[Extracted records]

Lemma host_ok_books m h hh hh' : books hh' = books hh -> host_ok m h hh -> host_ok m h hh'.
Proof.
  destruct hh, hh'. unfold books. cbn. intros [= -> -> -> -> -> -> -> -> -> -> -> ->] []. by split.
Qed.

Lemma queue_ok_books m q qq qq' : queue_books qq' = queue_books qq -> queue_ok m q qq -> queue_ok m q qq'.
Proof.
  destruct qq, qq'. unfold queue_books. cbn. intros [= -> -> -> -> -> -> -> ->] H f.
  specialize (H f). by destruct f.
Qed.

Lemma acct_ok_host_books A n f :
  (forall h, books (f h) = books h) -> acct_ok A -> acct_ok (A <| a_hosts ::= alter f n |>).
Proof.
  intros Hf [H1 H2 H3 H4 H5]. split; cbn; try done.
  - by rewrite length_alter.
  - intros h hh' (hh & Hhh & ->)%list_lookup_alter_inv. case_bool_decide; [|by apply H4].
    eapply host_ok_books; [apply Hf|by apply H4].
  - intros q qq Hqq name h Hn. destruct (H5 q qq Hqq name h Hn) as (hh & Hhh & Hname).
    destruct (decide (h = n)) as [->|Hne].
    + exists (f hh). rewrite list_lookup_alter_eq, Hhh. split; [done|].
      specialize (Hf hh). unfold books in Hf. congruence.
    + exists hh. by rewrite list_lookup_alter_ne.
Qed.

Lemma acct_ok_queue_books A q f :
  (forall x, queue_books (f x) = queue_books x) -> acct_ok A -> acct_ok (A <| a_queues ::= alter f q |>).
Proof.
  intros Hf [H1 H2 H3 H4 H5]. split; cbn; try done.
  - by rewrite length_alter.
  - intros i qq' (qq & Hqq & ->)%list_lookup_alter_inv. case_bool_decide; [|by apply H3].
    eapply queue_ok_books; [apply Hf|by apply H3].
  - intros i qq' (qq & Hqq & ->)%list_lookup_alter_inv name h Hn. apply (H5 i qq Hqq).
    case_bool_decide; [|done]. specialize (Hf qq). unfold queue_books in Hf. congruence.
Qed.

Lemma upd_host_books n f w0 w :
  (forall h, books (f h) = books h) -> kept w0 w -> kept w0 (upd_host n f w).
Proof. intros Hf [HI Hk]. split; [by apply (acct_ok_host_books (acct_of w))|done]. Qed.

Lemma upd_queue_books q f w0 w :
  (forall x, queue_books (f x) = queue_books x) -> kept w0 w -> kept w0 (upd_queue q f w).
Proof. intros Hf [HI Hk]. split; [by apply (acct_ok_queue_books (acct_of w))|done]. Qed.

(** ** Registration and administration keep the invariant *)

Lemma mbd_sbd_disconnect_kept n w0 w w' : kept w0 w -> mbd_sbd_disconnect n w = Ok w' -> kept w0 w'.
Proof.
  intros HI H. unfold mbd_sbd_disconnect in H. inv_res.
  change (kept w0 (upd_host n (fun h => h <| sbd_chan := -1 |>
    <| h_state := Z.lor HOST_UNAVAIL (Z.land (h_state r) HOST_CLOSED) |>) w)).
  by apply upd_host_books.
Qed.

Lemma mbd_sbd_register_kept e chan hn w w' b :
  kept w w -> mbd_sbd_register e chan hn w = Ok (w', b) -> kept w w'.
Proof.
  intros HI H. unfold mbd_sbd_register in H. destruct (host_name_hash w !! _) as [n|]; [|by injection H as <- _].
  apply res_bind_Ok in H as (nn & _ & H). destruct (negb _); [by injection H as <- _|].
  apply res_bind_Ok in H as ([w2 r] & Hb & H).
  assert (HI2 : kept w w2).
  { unfold build_sbd_run_list in Hb. apply res_bind_Ok in Hb as (l & _ & Hb).
    assert (HI1 : kept w (upd_host n (fun h => h <| sbd_chan := chan |>) w)) by by apply upd_host_books.
    destruct l as [|x l]; injection Hb as <- _; exact HI1. }
  destruct r as [l|].
  - unfold auth_sign_header in H.
    assert (HI3 : kept w (upd_host n (fun h => h <| h_state ::= fun s => Z.lor HOST_OK (Z.land s HOST_CLOSED) |>) w2))
      by by apply upd_host_books.
    destruct (sign_ok _ _); cbn [negb] in H.
    + injection H as <- _.
      match goal with |- kept _ (enqueue_payload ?e ?c ?o ?s ?b ?w).1 =>
        destruct (enqueue_io e c o s b w) as (n' & out & ->) end. exact HI3.
    + apply res_bind_Ok in H as (w3 & H3 & [= <- _]). eapply mbd_sbd_disconnect_kept; [|exact H3]. exact HI3.
  - apply res_bind_Ok in H as (w3 & H3 & [= <- _]). by eapply mbd_sbd_disconnect_kept.
Qed.

Lemma queue_admin_kept e chan hdr nm op w w' :
  kept w w -> queue_admin e chan hdr nm op w = Ok w' -> kept w w'.
Proof.
  intros HI H. unfold queue_admin in H. destruct (negb _); [injection H as <-; by apply kept_reply|].
  destruct (queue_name_hash w !! nm) as [q|]; [|injection H as <-; by apply kept_reply].
  inv_res. apply kept_reply.
  assert (HI1 : kept w (upd_queue q (fun q => q <| q_state := op |>) w)) by by apply upd_queue_books.
  unfold queue_state_write. destruct (negb _); [exact HI1|].
  match goal with |- kept w (if ?b then _ else _) => destruct b; exact HI1 end.
Qed.

Lemma host_admin_kept e chan hdr nm op w w' :
  kept w w -> host_admin e chan hdr nm op w = Ok w' -> kept w w'.
Proof.
  intros HI H. unfold host_admin in H. destruct (negb _); [injection H as <-; by apply kept_reply|].
  destruct (host_name_hash w !! nm) as [n|]; [|injection H as <-; by apply kept_reply].
  inv_res. apply kept_reply. set (st := if op =? HOST_CLOSED then _ else _).
  assert (HI1 : kept w (upd_host n (fun h => h <| h_state := st |>) w)) by by apply upd_host_books.
  unfold host_state_write. destruct (negb _); [exact HI1|].
  match goal with |- kept w (if ?b then _ else _) => destruct b; exact HI1 end.
Qed.

(** ** The step relation *)

(** The messages the daemon expects. *)
Definition expected_client (a : arrival client_msg) : Prop :=
  match a with GoodMessage _ (MSubmit ws) => submit_sane ws | _ => True end.

Definition expected_sbd (w : mbd) (n : nat) (a : arrival sbd_msg) : Prop :=
  match a with
  | GoodMessage _ (SNewJobReply r) => reply_expected w r
  | GoodMessage _ (SSignalReply s _) => sig_reply_expected w n s
  | _ => True
  end.

Section run.
Context {QS : QSort}.

Inductive mbd_step : mbd -> mbd -> Prop :=
  | step_message e chan ac asb w w' :
      0 < now e -> expected_client ac ->
      (forall n, sbd_chan_hash w !! chan = Some n -> expected_sbd w n asb) ->
      mbd_message e chan ac asb w = Ok w' -> mbd_step w w'
  | step_timer e w w' : schedule e w = Ok w' -> mbd_step w w'.

Inductive reachable (w0 : mbd) : mbd -> Prop :=
  | reach_start : reachable w0 w0
  | reach_step w w' : reachable w0 w -> mbd_step w w' -> reachable w0 w'.

Lemma route_kept e chan a w w' :
  inv w -> 0 < now e -> expected_client a -> route e chan a w = Ok w' -> kept w w'.
Proof.
  intros HI Hnow Hex H. pose proof (kept_refl w HI) as Hk.
  destruct a as [| |hdr m]; cbn in H; [by injection H as <-..|]. destruct m.
  - apply (wp_Ok _ _ _ _ (job_register_wp e chan hdr ws w HI Hex Hnow)) in H as (H & _ & Hs).
    split; [done|by eapply submitted_fin].
  - by apply (wp_Ok _ _ _ _ (jobs_signal_wp e chan hdr s w HI Hnow)) in H.
  - apply res_bind_Ok in H as ([w1 b] & H1 & [= <-]). by eapply mbd_sbd_register_kept.
  - by eapply queue_admin_kept.
  - by eapply host_admin_kept.
  - by apply (wp_Ok _ _ _ _ (job_move_wp e chan hdr id to_queue w HI Hnow)) in H.
  - by apply (wp_Ok _ _ _ _ (job_priority_wp e chan hdr id prio w HI Hnow)) in H.
Qed.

Required action:
Work out how many lines in the entries contain "True" and give that number alone.

Result for this exercise:
2